(Dataset entries)
◇ ◇ ◇
Lemma raise_for_status_ok r j :
  raise_for_status_json r = Ok j -> exists status txt, r = Response status txt (Some j).
Proof.
  destruct r as [msg | status txt [b|]]; cbn; [discriminate | |];
    destruct (400 <=? status)%Z; try discriminate; intros H; injection H as <-; eauto.
Qed.

Lemma refresh_token_cases chat prov resp now db :
  refresh_token chat prov resp now db = (Ok JNull, db) \/
  exists status txt d r v,
    resp = Response status txt (Some (JObj d)) /\
    token_params (JObj d) now = Ok r /\
    dict_lookup d "access_token" = Some v /\
    refresh_token chat prov resp now db =
      (Ok v, {| oauth_states := oauth_states db;
                oauth_tokens := <[(chat, prov) := r]> (oauth_tokens db) |}).
Proof.
  unfold refresh_token.
  destruct (oauth_tokens db !! (chat, prov)) as [row|]; [| left; reflexivity].
  destruct (negb (truthy (sql_to_py (tr_refresh_token row)))); [left; reflexivity |].
  unfold st_try, st_bind, st_lift, st_ret.
  destruct (known_provider prov); [| left; reflexivity].
  destruct (raise_for_status_json resp) as [j|e] eqn:Er; [| left; reflexivity].
  unfold _save_token.
  destruct (token_params j now) as [r|e] eqn:Et; [| left; reflexivity].
  destruct (token_params_spec _ _ _ Et) as (d & -> & (a & Ea & _) & _).
  cbn [py_getitem]. rewrite Ea.
  right. destruct (raise_for_status_ok _ _ Er) as (status & txt & ->).
  exists status, txt, d, r, a. repeat split; assumption.
Qed.
(* ===== verification/SessionLaws.v ===== *)
(** * What the backend promises about a conversation

    The documented behaviour of X3DH, of the two ratchets and of the payload
    ciphers, as laws of the parameter [Xochimilco]: two parties that derive
    from matching keys agree on a session, a ratchet message decrypts at the
    other end, and a payload opens under the key it was sealed with.  The
    theorems of EndToEnd show that the program's own plumbing composes these
    into end-to-end delivery.  ToyCrypto has an instance. *)
From S2P Require Import Prelude Types Errors StoreSpec Transport Xochimilco Prog.
From S2P Require Import Signal.

(** [pub], [priv] and [sig] come from the generator of the protocol. *)
Definition generated_spk `{X : Xochimilco} (p : Protocol) (idKey pub priv sig : gobytes) : Prop :=
  ∃ g, (if is_V1 p then ls_CreateNewSpk idKey g else x3dh_CreateNewSpk idKey g).1 =
    Ok (pub, priv, sig).

Definition generated_opk `{X : Xochimilco} (pub priv : gobytes) : Prop :=
  ∃ g, (x3dh_CreateNewOpk g).1 = Ok (pub, priv).

(** An identity key as GenerateIdentityKey makes them: the two halves of a
    ProtocolV2 key belong together. *)
Definition generated_identity `{GC : GoCrypto} (p : Protocol) (k : gobytes) : Prop :=
  ∃ seed, length seed = 32 ∧
    k = Some (if is_V1 p then seed else seed ++ ed25519_public seed).

Class XochimilcoSessionLaws {GC : GoCrypto} (X : Xochimilco) := {
  (** The relation between the two ends of a ratchet: [fresh] when only the
      initiator (left) may send yet, [linked] once a message was delivered;
      no message is in flight in either. *)
  dr_fresh : DoubleRatchet → DoubleRatchet → Prop;
  dr_linked : DoubleRatchet → DoubleRatchet → Prop;
  ls_fresh : LegacySession → LegacySession → Prop;
  ls_linked : LegacySession → LegacySession → Prop;
  dr_linked_sym a b : dr_linked a b → dr_linked b a;
  ls_linked_sym a b : ls_linked a b → ls_linked b a;

  (** X3DH: both parties derive the same key and associated data. *)
  x3dh_agreement kA kB pA pB spub spriv sig opub opriv sk ad ek g g' :
    generated_identity ProtocolV2 kA → generated_identity ProtocolV2 kB →
    IdentityPublicKey ProtocolV2 kA = Ok pA → IdentityPublicKey ProtocolV2 kB = Ok pB →
    generated_spk ProtocolV2 kB spub spriv sig → generated_opk opub opriv →
    (x3dh_CreateInitialMessage kA pB spub sig opub g).1 = Ok (sk, ad, ek) →
    (x3dh_ReceiveInitialMessage kB pA spriv opriv ek g').1 = Ok (sk, ad);
  dr_create kB spub spriv sig sk ad a g g' :
    generated_spk ProtocolV2 kB spub spriv sig →
    (dr_CreateActive sk ad spub g).1 = Ok a →
    ∃ b, (dr_CreatePassive sk ad spub spriv g').1 = Ok b ∧ dr_fresh a b;

  (** The same for ProtocolV1, session state included. *)
  ls_agreement kA kB pA pB spub spriv sig opub opriv x ek a g g1 g2 :
    IdentityPublicKey ProtocolV1 kA = Ok pA → IdentityPublicKey ProtocolV1 kB = Ok pB →
    generated_spk ProtocolV1 kB spub spriv sig → generated_opk opub opriv →
    (ls_CreateInitialMessage kA pB spub sig opub g).1 = Ok (x, ek) →
    (ls_NewActiveSession kA pB x g1).1 = Ok a →
    ∃ x', (ls_ReceiveInitialMessage kB pA spub spriv opriv ek g2).1 = Ok x' ∧
      ∀ g3, ∃ b, (ls_NewPassiveSession kB pA x' g3).1 = Ok b ∧ ls_fresh a b;
  (** A PreKeyWhisperMessage names the prekeys, the sender's identity key and
      the base key, and embeds an ordinary message. *)
  ls_prekey_message kA pA pB x a km ek pk spk reg data a' g g' :
    IdentityPublicKey ProtocolV1 kA = Ok pA → (ls_NewActiveSession kA pB x g).1 = Ok a →
    (ls_EncryptPreKeyWhisperMessage a km ek pk spk reg g').1 = (Ok data, a') →
    ∃ inner, ls_ParsePreKeyMessage data = Ok (MkPreKeyMessage spk pk pA ek inner) ∧
      ∃ g'', (ls_EncryptWhisperMessage a km g'').1 = (Ok inner, a');

  (** Ratchets deliver messages in order. *)
  dr_deliver a b km c a' g g' :
    dr_fresh a b ∨ dr_linked a b → 0 < go_len km → (dr_Encrypt a km g).1 = (Ok c, a') →
    ∃ b', (dr_Decrypt b c g').1 = (Ok km, b') ∧ dr_linked a' b';
  ls_deliver a b km c a' g g' :
    ls_fresh a b ∨ ls_linked a b → 0 < go_len km →
    (ls_EncryptWhisperMessage a km g).1 = (Ok c, a') →
    ∃ b', (ls_DecryptWhisperMessage b c g').1 = (Ok km, b') ∧ ls_linked a' b';
  (** The state of a ratchet in use can be serialized. *)
  dr_marshals a b : dr_linked a b → is_ok (dr_MarshalBinary b);
  ls_marshals a b : ls_linked a b → is_ok (ls_MarshalBinary b);

  (** Payloads open under their key material, which is not empty. *)
  payload_opens pt km ct g :
    (xo_EncryptPayload pt g).1 = Ok (km, ct) →
    0 < go_len km ∧ (pt ≠ None → ct ≠ None ∧
      ∃ out, xo_DecryptPayload km ct = Ok out ∧ go_string out = go_string pt);
  payload_opens_V1 pt km iv ct g :
    (xo_EncryptPayloadV1 pt g).1 = Ok (km, iv, ct) →
    0 < go_len km ∧ (pt ≠ None → ct ≠ None ∧
      ∃ out, xo_DecryptPayloadV1 km iv ct = Ok out ∧ go_string out = go_string pt) }.

(** The backend works: with a random reader that does not fail, and on keys
    the generators made, the calls a sender makes succeed. *)
Class XochimilcoTotalLaws {GC : GoCrypto} (X : Xochimilco) {SL : XochimilcoSessionLaws X} := {
  dr_encrypts a b km g :
    dr_fresh a b ∨ dr_linked a b → 0 < go_len km → is_ok (dr_Encrypt a km g).1.1;
  ls_encrypts a b km g :
    ls_fresh a b ∨ ls_linked a b → 0 < go_len km →
    is_ok (ls_EncryptWhisperMessage a km g).1.1;
  ls_encrypts_prekey a b km ek pk spk reg g :
    ls_fresh a b → 0 < go_len km →
    is_ok (ls_EncryptPreKeyWhisperMessage a km ek pk spk reg g).1.1;
  x3dh_initiates kA kB pA pB spub spriv sig opub opriv g :
    generated_identity ProtocolV2 kA → generated_identity ProtocolV2 kB →
    IdentityPublicKey ProtocolV2 kA = Ok pA → IdentityPublicKey ProtocolV2 kB = Ok pB →
    generated_spk ProtocolV2 kB spub spriv sig → generated_opk opub opriv →
    is_ok (x3dh_CreateInitialMessage kA pB spub sig opub g).1;
  dr_creates kB spub spriv sig sk ad g :
    generated_spk ProtocolV2 kB spub spriv sig → is_ok (dr_CreateActive sk ad spub g).1;
  ls_initiates kA kB pA pB spub spriv sig opub opriv g :
    IdentityPublicKey ProtocolV1 kA = Ok pA → IdentityPublicKey ProtocolV1 kB = Ok pB →
    generated_spk ProtocolV1 kB spub spriv sig → generated_opk opub opriv →
    is_ok (ls_CreateInitialMessage kA pB spub sig opub g).1;
  ls_creates kA pB spub sig opub x ek g g' :
    (ls_CreateInitialMessage kA pB spub sig opub g).1 = Ok (x, ek) →
    is_ok (ls_NewActiveSession kA pB x g').1;
  payload_seals pt g : is_ok (xo_EncryptPayload pt g).1;
  payload_seals_V1 pt g : is_ok (xo_EncryptPayloadV1 pt g).1 }.

(** So do, with a random reader that does not fail, the calls that make a
    device's own keys. *)
Class XochimilcoKeygenLaws {GC : GoCrypto} (X : Xochimilco) := {
  rand_bytes_ok n g : is_ok (rand_bytes n g).1;
  spk_generates p k pub g :
    IdentityPublicKey p k = Ok pub →
    is_ok (if is_V1 p then ls_CreateNewSpk k g else x3dh_CreateNewSpk k g).1;
  opk_generates g : is_ok (x3dh_CreateNewOpk g).1 }.

(** Messages in flight.  [dr_channel a b ab ba]: the two ends of a ratchet while
    the messages [ab] are on their way from [a] to [b] and [ba] from [b] to [a],
    each with the key material it was made from, the oldest first.  Either end
    may encrypt and decrypt at any time; each direction delivers in order. *)
Abbreviation in_flight := (list (gobytes * gobytes)).

Class XochimilcoChannelLaws {GC : GoCrypto} (X : Xochimilco) {SL : XochimilcoSessionLaws X} := {
  dr_channel : DoubleRatchet → DoubleRatchet → in_flight → in_flight → Prop;
  ls_channel : LegacySession → LegacySession → in_flight → in_flight → Prop;
  (** With nothing in flight it is the relation of [XochimilcoSessionLaws]. *)
  dr_channel_idle a b : dr_channel a b [] [] ↔ dr_linked a b;
  ls_channel_idle a b : ls_channel a b [] [] ↔ ls_linked a b;
  dr_channel_sym a b ab ba : dr_channel a b ab ba → dr_channel b a ba ab;
  ls_channel_sym a b ab ba : ls_channel a b ab ba → ls_channel b a ba ab;
  dr_channel_send a b ab ba km c a' g :
    dr_channel a b ab ba → 0 < go_len km → (dr_Encrypt a km g).1 = (Ok c, a') →
    dr_channel a' b (ab ++ [(km, c)]) ba;
  ls_channel_send a b ab ba km c a' g :
    ls_channel a b ab ba → 0 < go_len km → (ls_EncryptWhisperMessage a km g).1 = (Ok c, a') →
    ls_channel a' b (ab ++ [(km, c)]) ba;
  dr_channel_receive a b km c ab ba g :
    dr_channel a b ((km, c) :: ab) ba →
    ∃ b', (dr_Decrypt b c g).1 = (Ok km, b') ∧ dr_channel a b' ab ba;
  ls_channel_receive a b km c ab ba g :
    ls_channel a b ((km, c) :: ab) ba →
    ∃ b', (ls_DecryptWhisperMessage b c g).1 = (Ok km, b') ∧ ls_channel a b' ab ba;
  dr_channel_marshals a b ab ba : dr_channel a b ab ba → is_ok (dr_MarshalBinary a);
  ls_channel_marshals a b ab ba : ls_channel a b ab ba → is_ok (ls_MarshalBinary a) }.

(** With a random reader that does not fail. *)
Class XochimilcoChannelTotalLaws {GC : GoCrypto} (X : Xochimilco) {SL : XochimilcoSessionLaws X}
    {CH : XochimilcoChannelLaws X} := {
  dr_channel_encrypts a b ab ba km g :
    dr_channel a b ab ba → 0 < go_len km → is_ok (dr_Encrypt a km g).1.1;
  ls_channel_encrypts a b ab ba km g :
    ls_channel a b ab ba → 0 < go_len km → is_ok (ls_EncryptWhisperMessage a km g).1.1 }.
◇ ◇ ◇
- [Task item]: Repeat every line of the data word for word until you have repeated the line that contains "cbn [py_getitem]. rewrite Ea.", which is the last one to include.

- [Task solution]:
Lemma raise_for_status_ok r j :
  raise_for_status_json r = Ok j -> exists status txt, r = Response status txt (Some j).
Proof.
  destruct r as [msg | status txt [b|]]; cbn; [discriminate | |];
    destruct (400 <=? status)%Z; try discriminate; intros H; injection H as <-; eauto.
Qed.

Lemma refresh_token_cases chat prov resp now db :
  refresh_token chat prov resp now db = (Ok JNull, db) \/
  exists status txt d r v,
    resp = Response status txt (Some (JObj d)) /\
    token_params (JObj d) now = Ok r /\
    dict_lookup d "access_token" = Some v /\
    refresh_token chat prov resp now db =
      (Ok v, {| oauth_states := oauth_states db;
                oauth_tokens := <[(chat, prov) := r]> (oauth_tokens db) |}).
Proof.
  unfold refresh_token.
  destruct (oauth_tokens db !! (chat, prov)) as [row|]; [| left; reflexivity].
  destruct (negb (truthy (sql_to_py (tr_refresh_token row)))); [left; reflexivity |].
  unfold st_try, st_bind, st_lift, st_ret.
  destruct (known_provider prov); [| left; reflexivity].
  destruct (raise_for_status_json resp) as [j|e] eqn:Er; [| left; reflexivity].
  unfold _save_token.
  destruct (token_params j now) as [r|e] eqn:Et; [| left; reflexivity].
  destruct (token_params_spec _ _ _ Et) as (d & -> & (a & Ea & _) & _).
  cbn [py_getitem]. rewrite Ea.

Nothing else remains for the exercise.